Kathleen Lauzon, defendant’s fiancée at the time, picked defendant up from a location
near the dice game at approximately 2:00 a.m. on November 4, 2003. She testified that
defendant was wearing gray, white, and black fatigues at the time, and he was with Tone, who
drove a midnight blue Ford Taurus with a pinstripe. They initially drove toward Tone’s house,
but drove to a different location when they encountered police vehicles in front of the house.
Lauzon testified that defendant appeared agitated, and he told her that he had attempted to “hit a
lick” earlier that night, but failed and shot a woman, and he had to “give her a facial” when she
tried to look at him.

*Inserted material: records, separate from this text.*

(* ===== verification/GoPath.v ===== *)
(** The package [path] of the Go standard library: [Clean], [Join], [Split],
    [Base], [Dir], and the segment view ([strings.Split(p, "/")]) the facts about
    them are stated on. *)
From S2P Require Export GoStr.

(** [strings.Split(s, "/")]. *)
Fixpoint split_slash (s : string) : list string :=
  match s with
  | EmptyString => [""]
  | String c s' =>
      if ascii_dec c slash then "" :: split_slash s'
      else match split_slash s' with
           | h :: t => String c h :: t
           | [] => [String c ""]
           end
  end.
Definition join_slash (l : list string) : string := String.concat "/" l.

Fixpoint no_slash (s : string) : bool :=
  match s with
  | EmptyString => true
  | String c s' => if ascii_dec c slash then false else no_slash s'
  end.

(** One element of [path.Clean]'s scan; [out] is the output, last element first. *)
Definition clean_seg (rooted : bool) (out : list string) (seg : string) : list string :=
  if String.eqb seg "" || String.eqb seg "." then out
  else if String.eqb seg ".." then
    match out with
    | t :: out' => if String.eqb t ".." then seg :: out else out'
    | [] => if rooted then [] else [seg]
    end
  else seg :: out.
Definition clean_segs (rooted : bool) (l : list string) : list string :=
  rev (fold_left (clean_seg rooted) l []).

Definition path_is_abs (s : string) : bool := has_prefix s "/".
Definition path_clean (s : string) : string :=
  let out := clean_segs (path_is_abs s) (split_slash s) in
  if path_is_abs s then String slash (join_slash out)
  else match out with [] => "." | _ => join_slash out end.
Definition path_join (l : list string) : string :=
  match List.filter (fun s => negb (String.eqb s "")) l with
  | [] => ""
  | l' => path_clean (join_slash l')
  end.

(** [path.Split]: everything up to and including the last slash, and the rest. *)
Fixpoint path_split (s : string) : string * string :=
  match s with
  | EmptyString => ("", "")
  | String c s' =>
      let '(d, f) := path_split s' in
      if String.eqb d "" then
        if ascii_dec c slash then (String c "", f) else ("", String c f)
      else (String c d, f)
  end.
Fixpoint trim_right_slashes (l : list ascii) : list ascii :=
  match l with c :: t => if ascii_dec c slash then trim_right_slashes t else l | [] => [] end.
Definition rtrim_slash (s : string) : string :=
  string_of_list_ascii (rev (trim_right_slashes (rev (list_ascii_of_string s)))).
Definition ltrim_slash (s : string) : string :=
  string_of_list_ascii (trim_right_slashes (list_ascii_of_string s)).
(** [strings.Trim(s, "/")]. *)
Definition trim_slash (s : string) : string := rtrim_slash (ltrim_slash s).
Definition path_base (s : string) : string :=
  if String.eqb s "" then "." else
  let s' := rtrim_slash s in
  if String.eqb s' "" then "/" else snd (path_split s').
Definition path_dir (s : string) : string := path_clean (fst (path_split s)).

(** A segment that a cleaned relative path may hold. *)
Definition plain_seg (s : string) : Prop := s ≠ "" ∧ s ≠ "." ∧ s ≠ ".." ∧ no_slash s = true.

Lemma split_slash_nonnil s : split_slash s ≠ [].
Proof. destruct s as [|c s]; simpl; [done|]. destruct (ascii_dec _ _); [done|]. by destruct (split_slash s). Qed.

Lemma split_slash_no_slash s : Forall (fun x => no_slash x = true) (split_slash s).
Proof.
  induction s as [|c s IH]; simpl; [by constructor|].
  destruct (ascii_dec c slash); [by constructor|].
  destruct (split_slash s) as [|h t]; simpl.
  - constructor; [|done]. simpl. by destruct (ascii_dec c slash).
  - inversion IH; subst. constructor; [|done]. simpl. by destruct (ascii_dec c slash).
Qed.

Lemma split_slash_single s : no_slash s = true → split_slash s = [s].
Proof.
  induction s as [|c s IH]; simpl; [done|].
  destruct (ascii_dec c slash); [done|]. intros H. by rewrite IH.
Qed.

Lemma split_slash_app a b :
  no_slash a = true → split_slash (a +:+ String slash b) = a :: split_slash b.
Proof.
  induction a as [|c a IH]; simpl; intros H; [done|].
  destruct (ascii_dec c slash); [done|]. by rewrite IH.
Qed.

Lemma join_slash_cons a b l : join_slash (a :: b :: l) = a +:+ String slash (join_slash (b :: l)).
Proof. done. Qed.

Lemma split_join l : l ≠ [] → Forall (fun x => no_slash x = true) l → split_slash (join_slash l) = l.
Proof.
  intros Hne H. induction H as [|a l Ha Hl IH]; [done|].
  destruct l as [|b l]; [by apply split_slash_single|].
  rewrite join_slash_cons, split_slash_app by done. f_equal. by apply IH.
Qed.

Lemma clean_seg_plain out seg :
  Forall plain_seg out → plain_seg seg → clean_seg false out seg = seg :: out.
Proof.
  intros _ (H1 & H2 & H3 & _). unfold clean_seg.
  apply String.eqb_neq in H1, H2, H3. by rewrite H1, H2, H3.
Qed.

Lemma clean_segs_plain l : Forall plain_seg l → clean_segs false l = l.
Proof.
  intros H. unfold clean_segs.
  enough (∀ out, fold_left (clean_seg false) l out = rev l ++ out) as ->.
  { by rewrite app_nil_r, rev_involutive. }
  induction H as [|x l Hx Hl IH]; intros out; simpl; [done|].
  rewrite IH. destruct Hx as (H1 & H2 & H3 & _). apply String.eqb_neq in H1, H2, H3.
  unfold clean_seg. rewrite H1, H2, H3. simpl. by rewrite <- app_assoc.
Qed.

(** The reversed output of an unrooted clean: plain segments, then parent segments only. *)
Definition out_shape (out : list string) : Prop :=
  ∃ a n, out = a ++ repeat ".." n ∧ Forall plain_seg a.

Lemma clean_seg_shape out seg :
  no_slash seg = true → out_shape out → out_shape (clean_seg false out seg).
Proof.
  intros Hs (a & n & -> & Ha). unfold clean_seg.
  destruct (String.eqb_spec seg "") as [->|H1]; [by exists a, n|].
  destruct (String.eqb_spec seg ".") as [->|H2]; [by exists a, n|].
  destruct (String.eqb_spec seg "..") as [->|H3]; simpl.
  - destruct a as [|x a]; simpl.
    + destruct n as [|n]; simpl; [by exists [], 1|]. by exists [], (S (S n)).
    + inversion Ha as [|?? (?&?&Hx&?) Ha']; subst. apply String.eqb_neq in Hx. rewrite Hx.
      by exists a, n.
  - exists (seg :: a), n. split; [done|]. by constructor.
Qed.

Lemma clean_segs_shape l :
  Forall (fun x => no_slash x = true) l → out_shape (rev (clean_segs false l)).
Proof.
  intros H. unfold clean_segs. rewrite rev_involutive.
  assert (Hi : out_shape []) by (by exists [], 0). revert Hi. generalize (@nil string).
  induction H as [|x l Hx Hl IH]; intros out Hi; simpl; [done|]. by apply IH, clean_seg_shape.
Qed.

Lemma split_slash_concat_length s : split_slash s = [""] → s = "".
Proof.
  destruct s as [|c s]; simpl; [done|]. destruct (ascii_dec c slash).
  - intros [= H]. by apply split_slash_nonnil in H.
  - destruct (split_slash s); discriminate.
Qed.

Create HintDb gopath.
#[export] Hint Resolve split_slash_no_slash split_slash_nonnil : gopath.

Lauzon testified that she understood these terms to mean defendant had
attempted to commit a robbery and had shot the woman in the face. She further testified that
defendant later referred to the incident by stating that “[he] already shot one bitch.” However,
defendant later told the police that he was present near, but uninvolved in the shooting, and he
denied being with Lauzon later that night. He noted that Tone was known to carry a gun.
Defendant first argues that there was insufficient evidence to convict him of any offenses.
Defendant does not challenge the individual elements of any of his charged offenses, but rather
that there was no evidence that he was the perpetrator. We disagree.
When evaluating a challenge to the sufficiency of evidence, we must view the evidence
in a light most favorable to the prosecution and determine whether a rational trier of fact could
find that the essential elements of the crime were proven beyond a reasonable doubt. People v
Wolfe, 440 Mich 508, 515; 489 NW2d 748 (1992), amended 441 Mich 1201 (1992). We will not
interfere with the trier of fact’s role of determining the weight of evidence or the credibility of
witnesses. Id. at 514. Identity is an essential element in a criminal prosecution, People v
Oliphant, 399 Mich 472, 489; 250 NW2d 443 (1976), and the prosecution must prove the
identity of the defendant as the perpetrator of a charged offense beyond a reasonable doubt.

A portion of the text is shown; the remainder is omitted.